-- Exercise description --
Your answer should be only the lines below from the one with "intros Ha Hm. unfold cache_recv_key." to the one with "Hypothesis Hctx : ctx_ok ctx0.", repeated exactly, ends included.

-- Stored data entries --
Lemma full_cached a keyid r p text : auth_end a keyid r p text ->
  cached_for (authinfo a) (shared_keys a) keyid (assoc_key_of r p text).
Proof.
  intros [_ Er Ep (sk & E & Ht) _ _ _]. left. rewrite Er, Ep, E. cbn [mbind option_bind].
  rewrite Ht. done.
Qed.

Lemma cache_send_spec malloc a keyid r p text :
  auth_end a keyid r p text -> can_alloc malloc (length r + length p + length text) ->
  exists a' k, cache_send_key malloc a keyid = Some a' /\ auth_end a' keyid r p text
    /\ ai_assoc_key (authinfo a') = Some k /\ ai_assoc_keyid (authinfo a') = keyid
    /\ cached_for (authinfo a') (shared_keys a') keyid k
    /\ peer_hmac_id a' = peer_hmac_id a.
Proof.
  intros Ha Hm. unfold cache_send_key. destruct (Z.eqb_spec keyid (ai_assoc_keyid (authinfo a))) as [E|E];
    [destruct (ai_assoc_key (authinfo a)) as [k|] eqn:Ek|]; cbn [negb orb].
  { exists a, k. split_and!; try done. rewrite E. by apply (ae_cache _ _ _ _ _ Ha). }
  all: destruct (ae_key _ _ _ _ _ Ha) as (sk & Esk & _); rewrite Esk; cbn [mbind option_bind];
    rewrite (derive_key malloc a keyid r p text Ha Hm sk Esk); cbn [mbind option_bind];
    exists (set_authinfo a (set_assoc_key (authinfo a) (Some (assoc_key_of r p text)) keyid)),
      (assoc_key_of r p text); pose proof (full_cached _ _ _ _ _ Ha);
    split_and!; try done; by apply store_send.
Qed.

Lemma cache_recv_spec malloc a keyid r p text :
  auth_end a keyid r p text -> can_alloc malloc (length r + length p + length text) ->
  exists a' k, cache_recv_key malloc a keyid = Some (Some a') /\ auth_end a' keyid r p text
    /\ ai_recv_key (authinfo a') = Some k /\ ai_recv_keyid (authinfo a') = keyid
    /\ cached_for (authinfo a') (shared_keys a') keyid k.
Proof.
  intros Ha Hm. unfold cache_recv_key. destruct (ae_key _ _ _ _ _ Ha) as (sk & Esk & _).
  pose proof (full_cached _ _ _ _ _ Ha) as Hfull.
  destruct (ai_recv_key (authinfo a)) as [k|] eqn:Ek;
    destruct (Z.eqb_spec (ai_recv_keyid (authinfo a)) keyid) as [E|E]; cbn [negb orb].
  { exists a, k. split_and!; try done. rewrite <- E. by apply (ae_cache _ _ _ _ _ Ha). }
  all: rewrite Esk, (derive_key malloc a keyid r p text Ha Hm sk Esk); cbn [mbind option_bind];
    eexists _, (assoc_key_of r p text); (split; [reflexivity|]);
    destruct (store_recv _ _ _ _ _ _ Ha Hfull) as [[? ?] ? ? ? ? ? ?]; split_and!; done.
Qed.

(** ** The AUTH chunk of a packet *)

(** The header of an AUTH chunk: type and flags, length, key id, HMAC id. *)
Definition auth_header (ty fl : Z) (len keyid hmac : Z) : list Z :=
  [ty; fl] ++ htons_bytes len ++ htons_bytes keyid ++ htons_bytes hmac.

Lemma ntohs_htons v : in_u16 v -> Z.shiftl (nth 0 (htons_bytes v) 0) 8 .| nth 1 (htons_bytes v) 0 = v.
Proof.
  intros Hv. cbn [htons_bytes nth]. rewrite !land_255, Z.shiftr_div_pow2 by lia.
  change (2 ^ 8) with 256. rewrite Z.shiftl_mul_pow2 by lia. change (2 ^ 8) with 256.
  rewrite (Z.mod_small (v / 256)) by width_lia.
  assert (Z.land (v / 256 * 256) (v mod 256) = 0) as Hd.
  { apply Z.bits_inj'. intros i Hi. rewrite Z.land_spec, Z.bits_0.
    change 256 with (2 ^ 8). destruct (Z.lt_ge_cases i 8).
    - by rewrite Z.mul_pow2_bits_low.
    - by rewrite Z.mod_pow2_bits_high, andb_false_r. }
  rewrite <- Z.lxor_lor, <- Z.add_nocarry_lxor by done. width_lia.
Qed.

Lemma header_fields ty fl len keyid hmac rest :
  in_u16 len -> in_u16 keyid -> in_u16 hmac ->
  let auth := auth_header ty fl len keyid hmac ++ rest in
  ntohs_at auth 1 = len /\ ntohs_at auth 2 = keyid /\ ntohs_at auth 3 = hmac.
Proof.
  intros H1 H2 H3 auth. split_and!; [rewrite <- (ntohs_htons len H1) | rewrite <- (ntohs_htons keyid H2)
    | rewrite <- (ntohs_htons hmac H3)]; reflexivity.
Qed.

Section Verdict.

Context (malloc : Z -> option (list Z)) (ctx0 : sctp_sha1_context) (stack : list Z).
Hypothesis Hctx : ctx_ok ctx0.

---

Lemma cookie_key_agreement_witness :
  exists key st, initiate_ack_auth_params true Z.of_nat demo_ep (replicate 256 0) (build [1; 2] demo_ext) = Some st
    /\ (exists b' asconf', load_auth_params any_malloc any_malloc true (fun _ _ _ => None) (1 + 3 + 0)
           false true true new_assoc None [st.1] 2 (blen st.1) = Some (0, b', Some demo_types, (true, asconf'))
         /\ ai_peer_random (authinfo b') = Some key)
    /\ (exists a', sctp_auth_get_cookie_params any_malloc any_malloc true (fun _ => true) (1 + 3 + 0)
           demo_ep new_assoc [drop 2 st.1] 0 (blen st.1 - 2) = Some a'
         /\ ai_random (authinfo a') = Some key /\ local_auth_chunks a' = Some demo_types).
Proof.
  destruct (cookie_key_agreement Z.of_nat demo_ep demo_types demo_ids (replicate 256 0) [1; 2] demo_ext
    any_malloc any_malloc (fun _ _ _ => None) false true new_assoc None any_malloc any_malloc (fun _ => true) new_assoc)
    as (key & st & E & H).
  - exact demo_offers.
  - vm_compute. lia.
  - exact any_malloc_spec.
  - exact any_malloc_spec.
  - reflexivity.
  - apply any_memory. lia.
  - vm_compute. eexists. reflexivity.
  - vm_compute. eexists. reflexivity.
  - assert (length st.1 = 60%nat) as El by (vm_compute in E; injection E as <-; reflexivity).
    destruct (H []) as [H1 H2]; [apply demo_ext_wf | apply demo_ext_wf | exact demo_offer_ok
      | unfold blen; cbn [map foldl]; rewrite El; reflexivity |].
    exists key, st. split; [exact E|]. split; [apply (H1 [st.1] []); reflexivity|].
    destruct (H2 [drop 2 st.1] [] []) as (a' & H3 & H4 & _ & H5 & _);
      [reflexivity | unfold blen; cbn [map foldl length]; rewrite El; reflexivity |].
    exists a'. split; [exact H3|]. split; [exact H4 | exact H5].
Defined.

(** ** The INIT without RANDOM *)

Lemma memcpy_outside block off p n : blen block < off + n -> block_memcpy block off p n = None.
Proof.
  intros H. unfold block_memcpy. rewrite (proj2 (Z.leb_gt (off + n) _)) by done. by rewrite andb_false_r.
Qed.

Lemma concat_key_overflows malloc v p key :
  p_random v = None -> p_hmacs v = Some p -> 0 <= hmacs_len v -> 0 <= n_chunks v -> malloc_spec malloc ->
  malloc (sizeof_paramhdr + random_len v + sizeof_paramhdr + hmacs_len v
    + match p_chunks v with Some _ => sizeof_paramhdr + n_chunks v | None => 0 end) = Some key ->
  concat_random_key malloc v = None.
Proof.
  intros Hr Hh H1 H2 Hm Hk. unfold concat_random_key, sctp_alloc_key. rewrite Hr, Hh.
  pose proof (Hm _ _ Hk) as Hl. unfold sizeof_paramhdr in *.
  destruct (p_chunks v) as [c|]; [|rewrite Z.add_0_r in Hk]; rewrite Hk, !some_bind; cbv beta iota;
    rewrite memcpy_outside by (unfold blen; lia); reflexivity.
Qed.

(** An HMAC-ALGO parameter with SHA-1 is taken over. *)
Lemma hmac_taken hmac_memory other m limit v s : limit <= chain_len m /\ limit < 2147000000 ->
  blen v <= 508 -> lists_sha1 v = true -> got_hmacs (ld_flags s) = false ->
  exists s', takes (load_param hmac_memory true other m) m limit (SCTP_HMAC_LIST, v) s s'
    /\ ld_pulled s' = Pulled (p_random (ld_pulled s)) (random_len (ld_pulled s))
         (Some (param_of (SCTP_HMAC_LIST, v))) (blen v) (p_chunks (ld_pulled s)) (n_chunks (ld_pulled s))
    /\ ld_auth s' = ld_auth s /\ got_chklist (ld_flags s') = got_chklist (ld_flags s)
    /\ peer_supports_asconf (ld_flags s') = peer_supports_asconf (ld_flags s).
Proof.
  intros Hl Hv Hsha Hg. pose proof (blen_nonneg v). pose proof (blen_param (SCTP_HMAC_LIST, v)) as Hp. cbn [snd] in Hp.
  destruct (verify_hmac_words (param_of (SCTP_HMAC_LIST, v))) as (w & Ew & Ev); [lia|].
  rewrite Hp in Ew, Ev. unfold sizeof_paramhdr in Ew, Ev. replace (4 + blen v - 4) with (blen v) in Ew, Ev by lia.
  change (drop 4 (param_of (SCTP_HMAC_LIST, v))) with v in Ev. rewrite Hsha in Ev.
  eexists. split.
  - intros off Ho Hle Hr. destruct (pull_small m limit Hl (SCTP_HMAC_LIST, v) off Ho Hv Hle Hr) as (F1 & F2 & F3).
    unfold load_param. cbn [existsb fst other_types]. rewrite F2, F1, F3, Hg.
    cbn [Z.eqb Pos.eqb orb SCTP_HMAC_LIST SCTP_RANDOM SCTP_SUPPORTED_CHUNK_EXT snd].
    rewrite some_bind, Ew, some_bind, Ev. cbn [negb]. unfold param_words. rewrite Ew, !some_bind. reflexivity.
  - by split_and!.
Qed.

-- Your solution --
  intros Ha Hm. unfold cache_recv_key. destruct (ae_key _ _ _ _ _ Ha) as (sk & Esk & _).
  pose proof (full_cached _ _ _ _ _ Ha) as Hfull.
  destruct (ai_recv_key (authinfo a)) as [k|] eqn:Ek;
    destruct (Z.eqb_spec (ai_recv_keyid (authinfo a)) keyid) as [E|E]; cbn [negb orb].
  { exists a, k. split_and!; try done. rewrite <- E. by apply (ae_cache _ _ _ _ _ Ha). }
  all: rewrite Esk, (derive_key malloc a keyid r p text Ha Hm sk Esk); cbn [mbind option_bind];
    eexists _, (assoc_key_of r p text); (split; [reflexivity|]);
    destruct (store_recv _ _ _ _ _ _ Ha Hfull) as [[? ?] ? ? ? ? ? ?]; split_and!; done.
Qed.

(** ** The AUTH chunk of a packet *)

(** The header of an AUTH chunk: type and flags, length, key id, HMAC id. *)
Definition auth_header (ty fl : Z) (len keyid hmac : Z) : list Z :=
  [ty; fl] ++ htons_bytes len ++ htons_bytes keyid ++ htons_bytes hmac.

Lemma ntohs_htons v : in_u16 v -> Z.shiftl (nth 0 (htons_bytes v) 0) 8 .| nth 1 (htons_bytes v) 0 = v.
Proof.
  intros Hv. cbn [htons_bytes nth]. rewrite !land_255, Z.shiftr_div_pow2 by lia.
  change (2 ^ 8) with 256. rewrite Z.shiftl_mul_pow2 by lia. change (2 ^ 8) with 256.
  rewrite (Z.mod_small (v / 256)) by width_lia.
  assert (Z.land (v / 256 * 256) (v mod 256) = 0) as Hd.
  { apply Z.bits_inj'. intros i Hi. rewrite Z.land_spec, Z.bits_0.
    change 256 with (2 ^ 8). destruct (Z.lt_ge_cases i 8).
    - by rewrite Z.mul_pow2_bits_low.
    - by rewrite Z.mod_pow2_bits_high, andb_false_r. }
  rewrite <- Z.lxor_lor, <- Z.add_nocarry_lxor by done. width_lia.
Qed.

Lemma header_fields ty fl len keyid hmac rest :
  in_u16 len -> in_u16 keyid -> in_u16 hmac ->
  let auth := auth_header ty fl len keyid hmac ++ rest in
  ntohs_at auth 1 = len /\ ntohs_at auth 2 = keyid /\ ntohs_at auth 3 = hmac.
Proof.
  intros H1 H2 H3 auth. split_and!; [rewrite <- (ntohs_htons len H1) | rewrite <- (ntohs_htons keyid H2)
    | rewrite <- (ntohs_htons hmac H3)]; reflexivity.
Qed.

Section Verdict.

Context (malloc : Z -> option (list Z)) (ctx0 : sctp_sha1_context) (stack : list Z).
Hypothesis Hctx : ctx_ok ctx0.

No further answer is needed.